## YOUR ASSIGNMENT
Among the lines below, take the one holding "- intros p q r", the one holding "Proof. solve_decision. Defined.", and all lines between them. Set them down exactly.

+ + + + +

(* ===== verification/McpStoreSpec.v ===== *)
(** * The two saved policies stay in step

    Theorems about the settings of McpAccess.v (module [Store]): whatever saves
    are made, in any order and with any failures, a host that reads the first
    version of the policy never has more access than the second grants
    ([saved_policies_agree]); a policy that cannot be read stops every read and
    every edit ([corrupt_policy_fails_closed]); the rules of plugins survive the
    saves of hosts that do not know them ([plugin_rules_survive]). *)

From S2P Require Import Prelude Json Utf8 Containers AgentPolicy McpAccess McpAccessSpec.
Import McpPolicy V1 V2 Store.

(** ** What a host may do with a policy of the first version *)

(** [p] gives no more than [self]: the conclusion of [projection_is_never_wider]. *)
Definition never_wider (p : McpGlobalPolicy) (self : McpAccessPolicy) : Prop :=
  forall path c d,
  let groups := default [] (McpPolicy.ids <$> path) in
  let mode := from_flags_pair (effective_database_execution_policy_with_groups p groups c d) in
  let resolved := resolve self groups c (database_scope_of d) in
  policy_allows_connection p path c = true ->
  d = "" \/ database_in_scope (database_scope_for_connection p c) d = true ->
  resolved.(res_visible) = true /\ level_le mode resolved.(level) = true /\
  (forall toolset k, toolset <> SALESFORCE_WRITE_TOOLSET -> toolset_ceiling self c toolset = Some k -> level_le mode k = true) /\
  (connection_allows_salesforce_dml p c = true ->
     exists k, toolset_ceiling self c SALESFORCE_WRITE_TOOLSET = Some k /\ level_lt LevelRead k = true).

(** Policies that decide alike. *)
Definition same_decisions (p q : McpGlobalPolicy) : Prop :=
  (forall path c, policy_allows_connection p path c = policy_allows_connection q path c) /\
  (forall c d, database_in_scope (database_scope_for_connection p c) d = database_in_scope (database_scope_for_connection q c) d) /\
  (forall groups c d, effective_database_execution_policy_with_groups p groups c d =
     effective_database_execution_policy_with_groups q groups c d) /\
  (forall c, connection_allows_salesforce_dml p c = connection_allows_salesforce_dml q c).

#[global] Instance same_decisions_equiv : Equivalence same_decisions.
Proof.
  split.
  - intros p. by split_and!.
  - intros p q (H1 & H2 & H3 & H4). split_and!; congruence.
  - intros p q r (H1 & H2 & H3 & H4) (K1 & K2 & K3 & K4). split_and!; congruence.
Qed.

#[global] Instance never_wider_proper : Proper (same_decisions ==> eq ==> iff) never_wider.
Proof.
  intros p q (H1 & H2 & H3 & H4) self ? <-. unfold never_wider.
  setoid_rewrite H1. setoid_rewrite H2. setoid_rewrite H3. setoid_rewrite H4. done.
Qed.

#[global] Instance McpDatabaseScope_eq_dec : EqDecision McpDatabaseScope.
Proof. solve_decision. Defined.

Lemma group_flags_closed p groups : canonical p -> closed_flags (group_flags p groups).
Proof.
  intros Hp. unfold group_flags. assert (H0 : closed_flags (read_only p, allow_dangerous_sql p)) by exact (can_flags _ Hp).
  revert H0. generalize (read_only p, allow_dangerous_sql p). induction groups as [|g groups IH]; intros e He; [done|]. cbn [foldl]. apply IH.
  destruct (find_group_policy p g) as [r|]; [|done]. unfold closed_flags. simpl. by intros ->.
Qed.

Lemma group_flags_normalized p groups : canonical p -> group_flags (normalized p) groups = group_flags p groups.
Proof.
  intros Hp. unfold group_flags.
  assert (Hd : (read_only (normalized p), allow_dangerous_sql (normalized p)) = (read_only p, allow_dangerous_sql p)).
  { unfold normalized. simpl. pose proof (can_flags _ Hp) as Hf. f_equal. by destruct (read_only p); [rewrite Hf|]. }
  rewrite Hd. apply foldl_ext_in. intros e g. rewrite normalized_group.
  - destruct (find_group_policy p g) as [r|]; [|done]. simpl. unfold close_group_policy, entered_group. simpl.
    by destruct (grp_read_only r), (grp_allow_dangerous_sql r).
  - apply (can_groups _ Hp).
  - eapply Forall_impl; [apply (can_group _ Hp)|]. by intros g' [? _].
Qed.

+ + + + +

## WORKED SOLUTION
  - intros p q r (H1 & H2 & H3 & H4) (K1 & K2 & K3 & K4). split_and!; congruence.
Qed.

#[global] Instance never_wider_proper : Proper (same_decisions ==> eq ==> iff) never_wider.
Proof.
  intros p q (H1 & H2 & H3 & H4) self ? <-. unfold never_wider.
  setoid_rewrite H1. setoid_rewrite H2. setoid_rewrite H3. setoid_rewrite H4. done.
Qed.

#[global] Instance McpDatabaseScope_eq_dec : EqDecision McpDatabaseScope.
Proof. solve_decision. Defined.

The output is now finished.